En route we passed the first real shanty town we've seen, Khayelitsha, it is absolutely insane that these things are real, permanent electrified tin roofed huts for hundreds of thousands of people going on and on as far as you can see. You basically just drive by the setting of District 9 on your way to the lovely vineyard with the restaurant that sources its own produce and livestock. Kids didn't seem to notice it.

Anyhow, we had to have a second look at the penguins and now we're in a rush to get the kids to bed, so... over and out. We leave tomorrow for the northeastern, more "African" part of the country, we hope to meet some Zulu descendants and have a brief safari. Not sure how easy internet access will be so if you don't hear from us, assume we haven't been eaten by lions and we'll see you next week!

Tuesday, November 15, 2011

penguins, baboons, and golfers, oh my

We've been unofficially judging Cape Town's road signs and today's "Look for penguins under your car" narrowly nudged out "Baboons!" for front-runner (also in the running: "Watch for golfers"). The penguins are a colony of African penguins that really shouldn't be here, apparently 25 years ago two of them made landfall and there's over 2,000 of them packed in now (I guess including under your car). There's a viewing platform on one section of the beach with a platform full of tourists, but there's also an area further down that hardly anyone was at where on a good day you can swim with a penguin. We didn't get quite that lucky but we did get one random penguin who waddled right down the footpath, across the beach, and up to his nest, all while being chased by Nate and Aya... It's just a really funny experience to be lounging at the beach and then say "There goes a penguin!".

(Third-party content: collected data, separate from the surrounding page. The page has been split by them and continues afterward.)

Lemma put_chars_spec cs : forall o pre old, printing o pre old ->
  Z.of_nat (length pre + length cs) <= max_size -> Z.of_nat (length old) <= max_size ->
  exists o', put_chars uninit o cs = Ret o' /\ printing o' (pre ++ cs) old.
Proof.
  induction cs as [|c cs IH]; intros o pre old Hp Hl Ho; cbn [put_chars].
  { exists o. by rewrite app_nil_r. }
  destruct Hp as (w & Ht & Hw & Hb & Hn & Hs). cbn [length] in Hl.
  assert (exists o1, print_char uninit o c = Ret o1 /\ printing o1 (pre ++ [c]) old) as (o1 & -> & Hp1).
  { unfold print_char. set (o1 := o <| temp_buffer ::= fun l => l ++ [c] |>).
    assert (temp_buffer o1 = drop w (pre ++ [c])) as Hb1 by (change (temp_buffer o ++ [c] = drop w (pre ++ [c])); by rewrite Hb, drop_app_le by lia).
    assert (shows (contents o1) (over (take w (pre ++ [c])) old)) as Hs1 by (by rewrite take_app_le by lia).
    assert (length (pre ++ [c]) = S (length pre)) as Hlen by (rewrite length_app; cbn [length]; lia).
    assert (total_written o1 = Z.of_nat w) as Ht1 by done. clearbody o1. cbn zeta.
    rewrite Hb1, length_drop, Hlen. destruct (Nat.eqb_spec (S (length pre) - w) temp_buffer_size) as [He|He].
    - destruct (flush_text o1 (pre ++ [c]) old w Ht1 ltac:(lia) Hb1 Hs1) as (o' & -> & Ht' & Hb' & Hs'); [lia|lia|].
      exists o'. split; [done|]. exists (length (pre ++ [c])).
      split_and!; [done|lia|by rewrite drop_ge by lia|unfold temp_buffer_size; lia|by rewrite take_ge by lia].
    - eexists. split; [done|]. exists w. split_and!; [done|lia|done|unfold temp_buffer_size in *; lia|done]. }
  cbn [obind]. destruct (IH o1 (pre ++ [c]) old Hp1) as (o' & -> & Hp'); [rewrite length_app; cbn [length]; lia|done|].
  exists o'. split; [done|]. by rewrite <- app_assoc in Hp'.
Qed.

(** *** Nodes *)

Definition is_text (i : info) : Prop := match i with Cmdline _ | Environ _ => False | _ => True end.

(** Vnode [v] prints [i]; its storage shows [l], and whether it has been printed. *)
Definition is_info (s : vfs procfs) (v : Z) (i : info) (l : list Z) (has : bool) : Prop :=
  exists vn nd, vnodes s !! v = Some vn /\ node_data (priv s) !! fs_data vn = Some nd /\
    infos (priv s) !! v = Some (mkInfo i has) /\ shows nd l /\ Z.of_nat (length l) <= max_size.

#[local] Instance ops : VNodeOps procfs := procfs_vnode_ops uninit read_page faults depth.
(** * Safety Equipment Tracker: the entity store and the issue / equipment
    lifecycle of [final.py], embedded as functions on an explicit world
    (database tables and the Flask session), with the properties of the
    specification proved about them. *)

From Stdlib Require Import ZArith NArith List String Ascii Bool Lia Permutation.
From stdpp Require Import base option list fin_maps gmap.

Local Open Scope Z_scope.

(** ** Python values *)

(** A Python [str] is a sequence of code points. *)
Definition pystr := list N.

Definition str_of (s : string) : pystr :=
  List.map N_of_ascii (list_ascii_of_string s).

Global Arguments str_of : simpl never.

Definition pystr_eqb (a b : pystr) : bool := bool_decide (a = b).

(** [str.isspace] on one code point (CPython's [_PyUnicode_IsWhitespace]). *)
Definition isspace (c : N) : bool :=
  (((9 <=? c) && (c <=? 13)) || ((28 <=? c) && (c <=? 32))
   || (c =? 133) || (c =? 160) || (c =? 5760)
   || ((8192 <=? c) && (c <=? 8202))
   || (c =? 8232) || (c =? 8233) || (c =? 8239) || (c =? 8287)
   || (c =? 12288))%N.

Fixpoint lstrip (s : pystr) : pystr :=
  match s with
  | c :: s' => if isspace c then lstrip s' else s
  | [] => []
  end.

(** [s.strip()] *)
Definition strip (s : pystr) : pystr := rev (lstrip (rev (lstrip s))).

(** Truth value of a [str]: the empty string is falsy. *)
Definition truthy_str (s : pystr) : bool :=
  match s with [] => false | _ => true end.

(** Truth value of an optional integer ([None] and [0] are falsy). *)
Definition truthy_int (o : option Z) : bool :=
  match o with Some n => negb (n =? 0) | None => false end.

(** A [datetime.date] is kept as its proleptic Gregorian ordinal; the type
    only holds the ordinals of [date.min] to [date.max]. *)
Definition date := Z.
Definition date_min : date := 1.
Definition date_max : date := 3652059.
Definition valid_date (d : date) : Prop := date_min <= d <= date_max.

The baboons inhabit a few parks in the interior mountains, including the national park at the tip of the cape where we saw a family of them. We were told to keep the windows rolled up and that they will actually open your car door if you leave it unlocked. Yes, these baboons will carjack you. We also spotted some zebra later on and got out of the car to make sure Davi could see and to photograph them, then thought that maybe the baboons send the zebra to lure tourists out of the cars so they can carjack them. Fortunately or unfortunately the image of the baboons driving away in our car, giving us the finger, was only in our imagination and made us all laugh quite a bit. Aya added that our car would have been particularly good for them since the baby baboon could have sat in Davi's car seat!

There's also a city here, we visited the main downtown area on Sunday, some nice mid-1800s British buildings and churches but nothing quite so exciting as baboons and penguins. Tomorrow we'll take the cable car up to the top of Table Mountain and visit "The World of Birds", which is famous for its squirrel monkeys and should consider a new name.

Our house is in a beach town about 20 miles from the downtown area towards the tip of the cape, in a really, amazingly beautiful setting, a 270 degree bay surrounded by huge mountains. Having a house has really blurred the transition from real life to vacation in a weird way, almost like we're in some alternate reality where you drive on the wrong side of the road and you say "Yees" instead of "Yes", but very familiar like we never left home. Somehow we avoided jet lag and sleeping hasn't been an issue, Nate and Aya have their own room (and similarly spend their only hour of the day with no arguing after lights-out) and Davi has her own room, so that's helped. Davi's having a great time and seems to enjoy the traveling experience as much as the rest of us.